Archive for the ‘General’ Category

Gladwell’s illusion of choice

Tuesday, June 30th, 2009

Malcolm Gladwell seems to confuse cause and effect, to his argument’s undoing. He ignores the subtlety in the phrase “information wants to be free” that he quotes. For completion’s sake let’s take a look at the entire, original quote as it was said by the founder of the WELL, one of the first online communities, over two decades ago:

“On the one hand information wants to be expensive, because it’s so valuable. The right information in the right place just changes your life. On the other hand, information wants to be free, because the cost of getting it out is getting lower and lower all the time. So you have these two fighting against each other.”

Many aspects of “information” are already free: conceptually it’s no more controllable de jure than trying to prevent gossip or outlaw singing. Humans already share information freely, when they talk to each other in close proximity.

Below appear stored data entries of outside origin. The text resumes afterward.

(* ===== verification/RawMidi.v ===== *)
(** * MIDI byte streams (drivers/alsa-midi/midi_pack.h, midi_unpack.h)

    The raw MIDI driver sends messages as a byte stream with running status:
    a voice message with the status of the one before goes without it.  The
    input side cuts a stream into messages again.  The streams come in pieces;
    real-time messages can stand between the bytes of others. *)

From S2P Require Import Prelude Bytes MidiPort.

Local Open Scope Z_scope.

Module RawMidi.
Import MidiPort.

Definition MIDI_UNPACK_MAX_MSG : Z := 1024.

(** ** Cutting a stream into messages *)

Record midi_unpack_t := mk_unpack { u_pos : Z; u_need : Z; u_size : Z; u_data : list Z }.

Definition midi_unpack_init (u : midi_unpack_t) : midi_unpack_t :=
  mk_unpack 0 MIDI_UNPACK_MAX_MSG MIDI_UNPACK_MAX_MSG (u_data u).

Definition midi_unpack_reset (u : midi_unpack_t) : midi_unpack_t := mk_unpack 0 (u_size u) (u_size u) (u_data u).

Definition midi_voice_len : list Z := [3; 3; 3; 3; 2; 2; 3; 1].
Definition midi_system_len : list Z := [0; 2; 3; 2; 0; 0; 1; 1].

Definition set_data (u : midi_unpack_t) (i b : Z) : list Z := <[Z.to_nat i := b]> (u_data u).

(** A byte is put into the message; [None] when the assertion fails. *)
Definition take_byte (u : midi_unpack_t) (byte : Z) : option midi_unpack_t :=
  if byte >=? 0xF8 then Some u
  else if byte <? 0x80 then
    if u_pos u <? u_size u then Some (mk_unpack (u_pos u + 1) (u_need u) (u_size u) (set_data u (u_pos u) byte)) else None
  else if byte <? 0xF0 then
    Some (mk_unpack 1 (midi_voice_len !!! Z.to_nat (Z.shiftr (byte - 0x80) 4)) (u_size u) (set_data u 0 byte))
  else if byte =? 0xF7 then
    if u_pos u <? u_size u then Some (mk_unpack (u_pos u + 1) (u_pos u + 1) (u_size u) (set_data u (u_pos u) byte)) else None
  else
    let need := midi_system_len !!! Z.to_nat (byte - 0xF0) in
    Some (mk_unpack 1 (if need =? 0 then u_size u else need) (u_size u) (set_data u 0 byte)).

Definition byte_at (u : midi_unpack_t) (i : Z) : Z := u_data u !!! Z.to_nat i.

(** The message that is complete, as it is written to the port. *)
Definition message (u : midi_unpack_t) : list (list Z) :=
  if (byte_at u 0 >=? 0x80) || ((byte_at u 0 =? 0xF0) && (byte_at u (u_pos u - 1) =? 0xF7)) then
    if (Z.land (byte_at u 0) 0xF0 =? 0x90) && (byte_at u 2 =? 0) then
      [[Z.lor 0x80 (Z.land (byte_at u 0) 0x0F); byte_at u 1; 0x40]]
    else [load_n (u_data u) 0 (u_pos u)]
  else [].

As technology makes other types of information sharing just as easy as talking in close proximity, and just as much a non-zero-sum, it is human nature to share it endlessly.

To Gladwell, it appears that there is a choice. Do we give some information away for free, or do we put some price on it, and pay for our information power plants. This is clearly the wrong way around: some people are still willing to part with money for information because they have not found it easy enough to get it for free. They are not really interested in paying for the distribution of information; they may be interested in paying for its existence in the first place, however.

But who pays for it, and is it specified as a direct, per-item price, or something entirely different? Gladwell is fixated on seeing “free” as a $0.00 price. But when the government funds basic research at universities it is paying for the creation of information, which will be distributed effectively free. When a Hulu user pays with their time and attention during a commercial break, they get their content for free. There is always a tradeoff, but there does not need to be a direct renumeration every single individual distributed unit in order to satisfy basic economics.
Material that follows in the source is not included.